Assim, ao voltar aos EUA em 1946, o psiquiatra fez uma série de conferências e escreveu artigos nos quais alertava para o risco de o fascismo também chegar ao poder no país, como ocorreu antes na Alemanha, na Itália e em outras nações europeias.

"Naquele momento, muitos Estados eram governados por políticos que defendiam a segregação racial e usavam técnicas semelhantes às dos nazistas para manipular seus eleitores", afirma El-Hai.

E como se tudo isso não bastasse, Kelley também decidiu iniciar um novo ciclo profissional.

"O tempo que passou com os nazistas mudou o modo como Kelley pensava sobre a natureza das doenças mentais e sobre se a psiquiatria era uma especialidade viável para tratar pessoas como esses criminosos. E concluiu que não era", diz El-Hai.

"Se essas pessoas eram normais, como a psiquiatria poderia explicar o que elas fizeram?

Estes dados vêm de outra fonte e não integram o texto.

(** Inside a quote, the piece that ends with the closing character ends
    the token. *)
Lemma tokenizeItem_closing its acc q pos w :
  opening q ->
  (pos < length its)%nat ->
  tokenizeItem (mkTokState its acc q pos)
    (w ++ String (testOpenQuot q) "")
  = Return
      (inl (mkTokState (<[pos := Join (acc ++ [w]) " "]> its) []
              Ascii.zero (S pos))).
Proof.
  intros Hq Hpos. unfold tokenizeItem.
  assert (Hne : (w ++ String (testOpenQuot q) "")%string <> EmptyString)
    by (by destruct w).
  rewrite (nonempty_length _ Hne), lastByte_snoc.
  destruct (w ++ String (testOpenQuot q) "")%string as [| c item] eqn:E;
    [done |].
  rewrite firstByte_cons. rewrite <- E. clear E.
  cbn [currQuotChar items parsedPos currQuoted].
  destruct (opening_facts q Hq) as (Hq0 & _). rewrite Hq0.
  rewrite (isCloseQuot_opening _ _ Hq), Ascii.eqb_refl.
  rewrite string_length_app. cbn [String.length].
  replace (String.length w + 1 - 1)%nat with (String.length w) by lia.
  rewrite substring_0_app. unfold updateTokenAt.
  by destruct (Nat.ltb_spec pos (length its)); [| lia].
Qed.

(** The words of a quote after the first one. *)
Lemma tokenizeItems_inside its acc q pos rest :
  opening q ->
  (pos < length its)%nat ->
  rest <> [] ->
  Forall (fun w => word w
                   /\ firstByte w <> Some (testOpenQuot q)
                   /\ lastByte w <> Some (testOpenQuot q)) rest ->
  tokenizeItems (mkTokState its acc q pos) (closeLast (testOpenQuot q) rest)
  = Return
      (inl (mkTokState (<[pos := Join (acc ++ rest) " "]> its) []
              Ascii.zero (S pos))).
Proof.
  intros Hq Hpos Hne Hall. revert acc.
  induction Hall as [| w rest ([Hw _] & Hfirst & Hlast) Hall IH];
    intros acc; [done |].
  destruct rest as [| w' rest].
  - simpl. by rewrite tokenizeItem_closing.
  - change (closeLast (testOpenQuot q) (w :: w' :: rest))
      with (w :: closeLast (testOpenQuot q) (w' :: rest)).
    cbn [tokenizeItems]. rewrite tokenizeItem_inside by done.
    rewrite IH by done. by rewrite <- app_assoc.
Qed.

(** A quoted field of one word. *)
Lemma tokenizeItem_single done q w :
  opening q ->
  (length done < 10)%nat ->
  tokenizeItem (stateOf done) (String q (w ++ String (testOpenQuot q) ""))
  = Return (inl (stateOf (done ++ [w]))).
Proof.
  intros Hq Hlt. unfold tokenizeItem. cbn [String.length Nat.eqb].
  rewrite firstByte_cons, lastByte_cons.
  destruct (w ++ String (testOpenQuot q) "")%string as [| c item] eqn:E;
    [by destruct w |].
  rewrite <- E, lastByte_snoc, string_length_app. clear E.
  cbn [String.length stateOf currQuotChar items parsedPos currQuoted].
  destruct (opening_facts q Hq) as (_ & Hc0 & _).
  rewrite Hc0, !Ascii.eqb_refl. cbn [negb andb].
  replace (1 <? S (String.length w + 1))%nat with true
    by (symmetry; apply Nat.ltb_lt; lia).
  replace (S (String.length w + 1) - 2)%nat with (String.length w) by lia.
  cbn [String.substring]. rewrite substring_0_app.
  unfold updateTokenAt. rewrite pad10_length.
  rewrite Nat.min_r by lia.
  destruct (Nat.ltb_spec (length done) 10); [| lia].
  rewrite pad10_snoc_lt by done. unfold stateOf.
  rewrite length_app. cbn [length]. do 3 f_equal. lia.
Qed.

(** The first piece of a quoted field of several words. *)
Lemma tokenizeItem_open done q w :
  opening q ->
  w <> EmptyString ->
  lastByte w <> Some (testOpenQuot q) ->
  tokenizeItem (stateOf done) (String q w)
  = Return
      (inl (mkTokState (pad10 done) [w] q (min 10 (length done)))).
Proof.
  intros Hq Hne Hlast. unfold tokenizeItem. cbn [String.length Nat.eqb].
  rewrite firstByte_cons, lastByte_cons.
  destruct (eqb_lastByte_ne w _ Hne Hlast) as (cl & Hcl & Hneq).
  destruct w as [| c w]; [done |]. rewrite Hcl.
  cbn [stateOf currQuotChar items parsedPos currQuoted].
  destruct (opening_facts q Hq) as (_ & Hc0 & _).
  rewrite Hc0, Hneq, Ascii.eqb_refl. cbn [negb andb app].
  replace (S (String.length (String c w)) - 1)%nat
    with (String.length (String c w)) by lia.
  change (String.substring 1 (String.length (String c w))
            (String q (String c w)))
    with (String.substring 0 (String.length (String c w)) (String c w)).
  by rewrite substring_0_all.
Qed.

(** A well-formed field, read from between two fields, is the next
    token. *)
Lemma tokenizeItems_field done f :
  wellFormed f ->
  (length done < 10)%nat ->
  tokenizeItems (stateOf done) (pieces f)
  = Return (inl (stateOf (done ++ [value f]))).
Proof.
  intros Hwf Hlt. destruct f as [w | q ws].
  - destruct Hwf as [[Hne _] Hbare]. simpl.
    by rewrite tokenizeItem_bare.
  - destruct Hwf as (Hq & Hne & Hall).
    destruct ws as [| w1 rest]; [done |].
    inversion Hall as [| ? ? ([Hw1 _] & _ & Hlast1) Hrest]; subst.
    destruct rest as [| w2 rest].
    + cbn [pieces decorate closeLast tokenizeItems value Join].
      by rewrite tokenizeItem_single.
    + change (pieces (Quoted q (w1 :: w2 :: rest)))
        with (String q w1 :: closeLast (testOpenQuot q) (w2 :: rest)).
      cbn [tokenizeItems]. rewrite tokenizeItem_open by done.
      rewrite tokenizeItems_inside; try done.
      * rewrite Nat.min_r by lia. rewrite pad10_snoc_lt by done.
        unfold stateOf. rewrite length_app. cbn [length].
        do 3 f_equal. lia.
      * rewrite pad10_length. lia.
Qed.

Lemma tokenizeItems_fields done fields :
  Forall wellFormed fields ->
  (length done + length fields <= 10)%nat ->
  tokenizeItems (stateOf done) (concat (pieces <$> fields))
  = Return (inl (stateOf (done ++ (value <$> fields)))).
Proof.
  intros Hall. revert done.
  induction Hall as [| f fields Hf Hall IH]; intros done Hlen.
  - simpl. by rewrite app_nil_r.
  - cbn [fmap list_fmap concat length] in *.
    rewrite tokenizeItems_app, tokenizeItems_field by (done || lia).
    rewrite IH by (rewrite length_app; simpl; lia).
    by rewrite <- app_assoc.
Qed.

Lemma Join_cons_head c p ps sep :
  Join (String c p :: ps) sep = String c (Join (p :: ps) sep).
Proof. by destruct ps. Qed.

Lemma Join_app (a b : list string) sep :
  a <> [] -> b <> [] ->
  Join (a ++ b) sep = (Join a sep ++ sep ++ Join b sep)%string.
Proof.
  intros Ha Hb. induction a as [| x a IH]; [done |].
  destruct a as [| y a].
  - destruct b; [done |]. reflexivity.
  - change (Join ((x :: y :: a) ++ b) sep)
      with (x ++ sep ++ Join ((y :: a) ++ b) sep)%string.
    rewrite IH by done.
    change (Join (x :: y :: a) sep)
      with (x ++ sep ++ Join (y :: a) sep)%string.
    by rewrite !string_app_assoc.
Qed.

Lemma Join_concat (pss : list (list string)) sep :
  Forall (fun ps => ps <> []) pss ->
  Join ((fun ps => Join ps sep) <$> pss) sep = Join (concat pss) sep.
Proof.
  intros Hall. induction Hall as [| ps pss Hps Hall IH]; [done |].
  destruct pss as [| ps' pss].
  - simpl. by rewrite app_nil_r.
  - change (Join ((fun ps => Join ps sep) <$> ps :: ps' :: pss) sep)
      with (Join ps sep ++ sep
            ++ Join ((fun ps => Join ps sep) <$> ps' :: pss) sep)%string.
    rewrite IH.
    change (concat (ps :: ps' :: pss)) with (ps ++ concat (ps' :: pss)).
    rewrite Join_app; [done | done |].
    inversion Hall; subst. cbn [concat]. by destruct ps'.
Qed.

Lemma closeLast_nonempty closing ws : ws <> [] -> closeLast closing ws <> [].
Proof. destruct ws as [| w [| w' ws]]; done. Qed.

Lemma Join_closeLast closing ws :
  ws <> [] ->
  Join (closeLast closing ws) " "
  = (Join ws " " ++ String closing "")%string.
Proof.
  intros Hne. induction ws as [| w ws IH]; [done |].
  destruct ws as [| w' ws]; [done |].
  change (closeLast closing (w :: w' :: ws))
    with (w :: closeLast closing (w' :: ws)).
  pose proof (closeLast_nonempty closing (w' :: ws)) as Hcl.
  destruct (closeLast closing (w' :: ws)) as [| p ps] eqn:E;
    [by exfalso; apply Hcl |].
  change (Join (w :: p :: ps) " ") with (w ++ " " ++ Join (p :: ps) " ")%string.
  rewrite IH by done.
  change (Join (w :: w' :: ws) " ")
    with (w ++ " " ++ Join (w' :: ws) " ")%string.
  by rewrite !string_app_assoc.
Qed.

(** A well-formed field is written as its pieces joined by spaces. *)
Lemma render_pieces f :
  wellFormed f -> render f = Join (pieces f) " ".
Proof.
  destruct f as [w | q ws]; [done |]. intros (Hq & Hne & _).
  cbn [render pieces]. unfold decorate.
  pose proof (closeLast_nonempty (testOpenQuot q) ws Hne) as Hcl.
  pose proof (Join_closeLast (testOpenQuot q) ws Hne) as HJ.
  destruct (closeLast (testOpenQuot q) ws) as [| p ps]; [done |].
  by rewrite Join_cons_head, HJ.
Qed.

Lemma closeLast_no_space closing ws :
  Ascii.eqb closing " " = false ->
  Forall (fun w => hasByte " " w = false) ws ->
  Forall (fun w => hasByte " " w = false) (closeLast closing ws).
Proof.
  intros Hc Hall. induction Hall as [| w ws Hw Hall IH]; [done |].
  destruct ws as [| w' ws].
  - constructor; [| done]. rewrite hasByte_app, Hw. simpl.
    by rewrite Hc.
  - by constructor.
Qed.

Lemma pieces_no_space f :
  wellFormed f ->
  pieces f <> [] /\ Forall (fun p => hasByte " " p = false) (pieces f).
Proof.
  destruct f as [w | q ws].
  - intros [[_ Hw] _]. split; [done |]. by constructor.
  - intros (Hq & Hne & Hall). cbn [pieces]. unfold decorate.
    destruct (opening_facts q Hq) as (_ & _ & Hqs & Hcs).
    pose proof (closeLast_nonempty (testOpenQuot q) ws Hne) as Hcl.
    assert (Hsp : Forall (fun w => hasByte " " w = false)
                    (closeLast (testOpenQuot q) ws)).
    { apply closeLast_no_space; [done |].
      eapply Forall_impl; [exact Hall |]. by intros w ([_ ?] & _). }
    destruct (closeLast (testOpenQuot q) ws) as [| p ps]; [done |].
    split; [done |]. inversion Hsp; subst.
    constructor; [| done]. simpl. by rewrite Hqs.
Qed.

(** The tokens of a line written from well-formed fields. *)
Lemma tokenize_of_fields (fields : list field) :
  Forall wellFormed fields ->
  (length fields <= 10)%nat ->
  tokenize (Join (render <$> fields) " ")
  = Return (inl (pad10 (value <$> fields))).
Proof.
  intros Hall Hlen. unfold tokenize.
  destruct fields as [| f fields]; [done |].
  assert (Hline : Join (render <$> f :: fields) " "
                  = Join (concat (pieces <$> f :: fields)) " ").
  { rewrite <- Join_concat.
    - f_equal. rewrite <- list_fmap_compose.
      apply Forall_fmap_ext_1. eapply Forall_impl; [exact Hall |].
      intros x Hx. by apply render_pieces.
    - apply Forall_fmap. eapply Forall_impl; [exact Hall |].
      intros x Hx. by apply pieces_no_space. }
  rewrite Hline, Split_Join.
  - change initialTokState with (stateOf []).
    by rewrite tokenizeItems_fields.
  - inversion Hall as [| ? ? Hf _]; subst.
    destruct (pieces_no_space f Hf) as [Hne _].
    cbn [fmap list_fmap concat]. by destruct (pieces f).
  - apply Forall_concat, Forall_fmap.
    eapply Forall_impl; [exact Hall |].
    intros x Hx. by apply pieces_no_space.
Qed.

(** X21: the tokenizer reads back what a line is written from: the line
    of at most ten well-formed fields, each a bare word or words between
    quotes or brackets, joined by single spaces, tokenizes to the fields'
    values, followed by empty strings up to ten tokens. *)
Theorem tokenize_render (fields : list field) :
  Forall wellFormed fields ->
  (length fields <= 10)%nat ->
  tokenize (Join (render <$> fields) " ")
  = Return (inl (pad10 (value <$> fields))).
Proof. apply tokenize_of_fields. Qed.

End TokenizerFacts.

Section TokenizerExamples.

Import Strings Worklog Accesslog MoreExamples.

Lemma tokenize_bare_pieces_witness :
  tokenize "a  b c d e f g h i j k l"
  = Return (inl ["a"; "b"; "c"; "d"; "e"; "f"; "g"; "h"; "i"; "j"]%string).
Proof.
  apply (tokenize_bare_pieces "a  b c d e f g h i j k l").
  set (ws := filter _ _). vm_compute in ws. subst ws. well_formed.
Defined.

Lemma tokenize_render_witness :
  tokenize (Join (render <$> exampleFields) " ")
  = Return
      (inl [ "195.113.53.123"; "-"; "johndoe"; "16/Sep/2019:08:24:05 +0200";
             "GET /ske/css/images/ui-bg.png HTTP/2.0"; "200"; "332";
             "https://www.korpus.cz/ske/css/jquery-ui.min.css";
             "Mozilla/5.0 (X11; Linux x86_64) Safari/537.36";
             "rt=0.012" ]%string).
Proof.
  apply (tokenize_render exampleFields).
  - unfold exampleFields. well_formed.
  - vm_compute. lia.
Defined.

(** A quoted field behind ten tokens is an error, where a bare piece
    would be dropped. *)
Example tokenize_quoted_eleventh :
  tokenize ("a b c d e f g h i j [k]")
  = Return (inr (mkTokenError 10 10)).
Proof. reflexivity. Qed.

End TokenizerExamples.

(** ** Users and time zones *)

Section ConversionFacts.

Import Strings Strconv Worklog Conversion.

(** The loop of [UserBelongsToList] decides membership. *)
Lemma UserBelongsToList_reflect (userID : Z) (anonymousUsers : list Z) :
  reflect (userID ∈ anonymousUsers)
    (UserBelongsToList userID anonymousUsers).
Proof.
  induction anonymousUsers as [| v rest IH]; simpl.
  - constructor. by intros ?%elem_of_nil.
  - destruct (Z.eqb_spec v userID) as [-> | Hne].
    + constructor. apply list_elem_of_here.
    + destruct IH as [Hin | Hout]; constructor.
      * by apply list_elem_of_further.
      * intros [-> | H]%elem_of_cons; [done | by apply Hout].
Qed.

Por isso, nos últimos anos de sua vida, ele se dedicou à criminologia, acreditando que talvez ali pudesse encontrar respostas", afirma.

Os atores Russell Crowe e Rami Malek na estreia de Nuremberg no Canadá, em setembro de 2025.

Crédito,COLE BURSTON/AFP via Getty Images

Legenda da foto,Os atores Russell Crowe e Rami Malek interpretam Hermann Goering e Douglas Kelley no filme Nuremberg

Imitando o paciente

A última evidência de que sua convivência com os nazistas, sobretudo com Goering, marcou Kelley ocorreu em 1º de janeiro de 1958.

Naquele dia, o psiquiatra, que após os julgamentos teve problemas com álcool e sofreu de depressão, discutiu de forma acalorada com a esposa e, em um impulso, tomou uma cápsula de cianeto. Morreu na hora.

Doze anos antes, o antigo sucessor de Hitler havia tirado a própria vida da mesma forma. O líder nazista se suicidou poucas horas antes da execução da sentença de enforcamento, determinada pelo Tribunal Militar Internacional, que o declarou culpado por conspiração contra a paz e por crimes de agressão, de guerra e contra a humanidade.

"O suicídio de Goering foi seu último ato de desafio, e acredito que o de Kelley também foi", diz El-Hai, que afirma não ter encontrado, nos documentos consultados, qualquer indício de que o psiquiatra pensasse em se matar.

A coincidência reforçou a suspeita de que Kelley teria entregue ao nazista a cápsula de veneno, algo que nunca foi comprovado.